How to parse consecutive tags using Nokogiri?
I have an HTML code:
<div id="first"> <dt>Label1</dt> <dd>Value1</dd> <dt>Label2</dt> <dd>Value2</dd> ... </div> My code is not working.
doc.css("first").each do |item| label = item.css("dt") value = item.css("dd") end Show all the <dt> tags and then the <dd> tags, and I need "label: value"
First of all, your HTML should have the <dt> and <dd> elements inside the <dl> :
<div id="first"> <dl> <dt>Label1</dt> <dd>Value1</dd> <dt>Label2</dt> <dd>Value2</dd> ... </dl> </div> but that will not change your analysis. You want to find <dt> and iterate over them, then in each <dt> you can use next_element to get <dd> ; something like that:
doc = Nokogiri::HTML('<div id="first"><dl>...') doc.css('#first').search('dt').each do |node| puts "#{node.text}: #{node.next_element.text}" end This should work as long as the structure matches your example.
Assuming some <dt> may have multiple <dd> , you want to find all <dt> , and then (for each) find the next <dd> to the next <dt> . This is pretty easy to do in pure Ruby, but more fun to do only in XPath .;)
Given this setting:
require 'nokogiri' html = '<dl id="first"> <dt>Label1</dt><dd>Value1</dd> <dt>Label2</dt><dd>Value2</dd> <dt>Label3</dt><dd>Value3a</dd><dd>Value3b</dd> <dt>Label4</dt><dd>Value4</dd> </dl>' doc = Nokogiri.HTML(html) Using XPath :
doc.css('dt').each do |dt| dds = [] n = dt.next_element begin dds << n n = n.next_element end while n && n.name=='dd' p [dt.text,dds.map(&:text)] end #=> ["Label1", ["Value1"]] #=> ["Label2", ["Value2"]] #=> ["Label3", ["Value3a", "Value3b"]] #=> ["Label4", ["Value4"]] Using little XPath :
doc.css('dt').each do |dt| dds = dt.xpath('following-sibling::*').chunk{ |n| n.name }.first.last p [dt.text,dds.map(&:text)] end #=> ["Label1", ["Value1"]] #=> ["Label2", ["Value2"]] #=> ["Label3", ["Value3a", "Value3b"]] #=> ["Label4", ["Value4"]] Using Lotsa XPath :
doc.css('dt').each do |dt| ct = dt.xpath('count(following-sibling::dt)') dds = dt.xpath("following-sibling::dd[count(following-sibling::dt)=#{ct}]") p [dt.text,dds.map(&:text)] end #=> ["Label1", ["Value1"]] #=> ["Label2", ["Value2"]] #=> ["Label3", ["Value3a", "Value3b"]] #=> ["Label4", ["Value4"]] Looking at another answer is an inefficient way to do the same.

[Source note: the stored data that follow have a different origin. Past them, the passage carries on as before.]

(* ===== verification/Ballots.v ===== *)
(** * The ballot queues

    [src/storage/ballots.go]: the queue of pending ballots (key: vote
    identifier) and the queue of verified ballots (key: process and vote
    identifier), their reservations, and the locks on votes and addresses. *)

From S2P Require Import Prelude Bytes DB Spec Types StorageTypes StorageBase Process VoteStatus Stats.

(** The key an iteration under a process yields, with the process in front
    whatever the backend does. *)
(** [src/storage/ballots.go:333-336] PullVerifiedBallots: append the prefix if missing *)
Definition fix_key (pid : ProcessID) (k : bytes) : bytes :=
  if HasPrefix k (pid_bytes pid) then k else pid_bytes pid ++ k.

Section ballots.
Context `{Env : StorageEnv}.

(** ** Pending ballots *)

(** [src/storage/ballots.go:23-42] Ballot *)
Definition Storage_Ballot (v : uint64) : M Ballot :=
  r ← attempt (rd_Get ballotPrefix (VoteID_Bytes v));
  match r with
  | Err e =>
      if errors_Is e ErrKeyNotFound then raise ErrNotFound else raise (Wrap "get ballot" e)
  | Ok val => wrapping "decode ballot" (lift (DecodeArtifact (A:=Ballot) val))
  end.
Lemma drops_loop {A} p (key : A → bytes) (f : A → M ()) l s :
  (∀ x, x ∈ l → drops p (key x) (f x)) → quiet s →
  ∃ s', forM_ f l s = (Ok (), s') ∧ quiet s' ∧
    (∀ j, entry_keys p (key <$> l) j → db s' !! j = None) ∧
    (∀ j, db s !! j = None → db s' !! j = None) ∧
    touches (entry_keys p (key <$> l)) s s'.
Proof.
  intros Hf. revert s. induction l as [|x l IH]; intros s Hq; cbn [forM_].
  { exists s. split_and!; [done|done| |done|done]. intros j (k & Hk & _). by apply not_elem_of_nil in Hk. }
  destruct (Hf x ltac:(left) s Hq) as (s1 & H1 & Hq1 & Hd1).
  destruct (IH (λ y Hy, Hf y (list_elem_of_further _ _ _ Hy)) s1 Hq1) as (s2 & H2 & Hq2 & Hn & Hm & Ht).
  assert (Hx : ∀ j, j = p ++ key x ∨ j = reservationDB p ++ key x → db s1 !! j = None).
  { intros j [-> | ->]; rewrite Hd1; [apply lookup_delete_eq|].
    destruct (decide (p ++ key x = reservationDB p ++ key x)) as [->|Hne];
      [apply lookup_delete_eq|]. rewrite lookup_delete_ne by done. apply lookup_delete_eq. }
  exists s2. split; [by rewrite (bind_Ok _ _ _ _ _ H1)|]. split; [done|]. split_and!.
  - intros j (k & [->|Hk]%elem_of_cons & Hj); [by apply Hm, Hx|]. apply Hn. by exists k.
  - intros j Hj. apply Hm. rewrite Hd1, !lookup_delete_None. auto.
  - intros j Hj. rewrite (Ht j).
    + rewrite Hd1, !lookup_delete_ne; [done|..]; intros <-; apply Hj; exists (key x); (split; [left|auto]).
    + intros (k & Hk & Hj'). apply Hj. exists k. split; [by right|done].
Qed.

(** A loop over the entries of a process empties its part of the queue. *)
Lemma drops_view_loop p pid (f : bytes * bytes → M ()) s :
  (∀ kv, drops p (fix_key pid kv.1) (f kv)) → quiet s → local_keys p pid (db s) →
  ∃ s', (l ← gets (λ s, prefixed_Iterate bk p (pid_bytes pid) (db s)); forM_ f l) s = (Ok (), s') ∧ quiet s' ∧
    (∀ k, HasPrefix k (pid_bytes pid) = true → db s' !! (p ++ k) = None) ∧
    (∀ k v, HasPrefix k (pid_bytes pid) = true → db s !! (p ++ k) = Some v → isReserved (db s') p k = false) ∧
    touches (λ j, ∃ k, HasPrefix k (pid_bytes pid) = true ∧ (j = p ++ k ∨ j = reservationDB p ++ k)) s s'.
Proof.
  intros Hf Hq Hloc. set (l := prefixed_Iterate bk p (pid_bytes pid) (db s)).
  destruct (drops_loop p (λ kv, fix_key pid kv.1) f l s (λ kv _, Hf kv) Hq) as (s' & Hrun & Hq' & Hn & Hm & Ht).
  assert (Hk : ∀ k, k ∈ (λ kv : bytes * bytes, fix_key pid kv.1) <$> l ↔
    HasPrefix k (pid_bytes pid) = true ∧ is_Some (db s !! (p ++ k))).
  { intros k. assert (Hv : (λ kv : bytes * bytes, fix_key pid kv.1) <$> l = (view p pid (db s)).*1)
      by (unfold view; by rewrite <-list_fmap_compose).
    rewrite Hv. split.
    - intros ([k' v] & -> & Hin)%list_elem_of_fmap. apply elem_of_view in Hin as [? ?]; [|done]. eauto.
    - intros (Hp & v & Hin). apply list_elem_of_fmap. exists (k, v). split; [done|]. by apply elem_of_view. }
  exists s'. split; [exact Hrun|]. split; [done|]. split_and!.
  - intros k Hp. destruct (db s !! (p ++ k)) eqn:E; [|by apply Hm]. apply Hn. exists k.
    rewrite Hk. eauto.
  - intros k v Hp Hv. apply bool_decide_eq_false. unfold prefixed_Get, prefixSlice.
    rewrite (Hn (reservationDB p ++ k)); [by intros [? ?]|]. exists k. rewrite Hk. eauto.
  - intros j Hj. apply Ht. intros (k & (Hp & _)%Hk & Hj'). apply Hj. by exists k.
Qed.
End drops.

(** ** The end of a process *)

Section ended.
Context `{Env : StorageEnv}.

Lemma entry_keys_spaces p keys j : entry_keys p keys j → spaces [p; reservationDB p] j.
Proof.
  intros (k & _ & [-> | ->]); apply spaces_in; [left|right; left].
Qed.

Lemma cleanPending_run pid s :
  quiet s → pending_wf (db s) →
  ∃ s', cleanPendingBallotsForProcess pid s = (Ok (), s') ∧ quiet s' ∧
    (∀ v b, pending (db s') v b ↔ pending (db s) v b ∧ b_ProcessID b ≠ pid) ∧
    touches (spaces [ballotPrefix; reservationDB ballotPrefix]) s s'.
Proof.
  intros Hq Hwf. unfold cleanPendingBallotsForProcess.
  set (l := prefixed_Iterate bk ballotPrefix [] (db s)).
  destruct (drops_loop ballotPrefix (λ b, VoteID_Bytes (b_VoteID b))
    (λ b, _ ← dropEntry ballotPrefix (VoteID_Bytes (b_VoteID b));
          releaseLocks (b_VoteID b) (b_ProcessID b) (b_Address b)) (ballots_of pid l) s)
    as (s' & Hrun & Hq' & Hn & Hm & Ht); [|done|].
  { intros b _. apply drops_bind; [apply drops_dropEntry|intros s0; apply releaseLocks_db]. }
  exists s'. split; [exact Hrun|]. split; [done|].
  assert (Hin : ∀ b, b ∈ ballots_of pid l ↔ pending (db s) (b_VoteID b) b ∧ b_ProcessID b = pid).
  { intros b. unfold ballots_of. rewrite list_elem_of_omap. split.
    - intros ([k val] & Hkv & Hb). apply (elem_of_pending _ _ _ Hwf) in Hkv. cbn in Hb.
      destruct (DecodeArtifact val) as [b'|] eqn:Hd; [|done]. case_decide; [|done]. injection Hb as ->.
      destruct (Hwf k val Hkv) as (b' & Hd' & -> & _). assert (b' = b) as -> by congruence.
      split; [by exists val|done].
    - intros [(val & Hv & Hd) Hp]. exists (VoteID_Bytes (b_VoteID b), val).
      split; [by apply (elem_of_pending _ _ _ Hwf)|]. cbn. by rewrite Hd, decide_True. }
  assert (Hkey : ∀ v b, pending (db s) v b → b_VoteID b = v).
  { intros v b (val & Hv & Hd). destruct (Hwf _ _ Hv) as (b' & Hd' & Heq & _).
    apply (inj VoteID_Bytes) in Heq. congruence. }
  split.
  2:{ intros j Hj. apply Ht. intros He. by apply Hj, (entry_keys_spaces _ _ _ He). }
  intros v b. split.
  - intros (val & Hv & Hd). destruct (db s !! (ballotPrefix ++ VoteID_Bytes v)) as [val'|] eqn:Hv';
      [|by rewrite (Hm _ Hv') in Hv].
    destruct (decide (VoteID_Bytes v ∈ (λ b, VoteID_Bytes (b_VoteID b)) <$> ballots_of pid l)) as [He|He].
    { rewrite Hn in Hv; [done|]. exists (VoteID_Bytes v). auto. }
    rewrite (Ht _), Hv' in Hv.
    2:{ intros (k & Hk & [Heq|Heq]); [by apply (inj (app _)) in Heq as <-|].
        by apply incompatible_app in Heq; [|by vm_compute]. }
    injection Hv as ->. split; [by exists val|]. intros Hp. apply He.
    apply list_elem_of_fmap. exists b. assert (pending (db s) v b) as Hpd by (by exists val).
    rewrite (Hkey v b Hpd). split; [done|]. apply Hin. by rewrite (Hkey v b Hpd).
  - intros [Hpd Hp]. destruct Hpd as (val & Hv & Hd). exists val. split; [|done]. rewrite (Ht _); [done|].
    intros (k & (b' & -> & [Hpd' Hp']%Hin)%list_elem_of_fmap & [Heq|Heq]).
    + apply (inj (app _)) in Heq. destruct Hpd' as (val' & Hv' & Hd'). rewrite <-Heq in Hv'.
      rewrite Hv in Hv'. injection Hv' as <-. congruence.
    + by apply incompatible_app in Heq; [|by vm_compute].
Qed.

require 'nokogiri' a = Nokogiri::HTML('<div id="first"><dt>Label1</dt><dd>Value1</dd><dt>Label2</dt><dd>Value2</dd></div>') dt = [] dd = [] a.css("#first").each do |item| item.css("dt").each {|t| dt << t.text} item.css("dd").each {|t| dd << t.text} end dt.each_index do |i| puts dt[i] + ': ' + dd[i] end In css to link to the ID you need to put the # symbol before. For the class, this. symbol.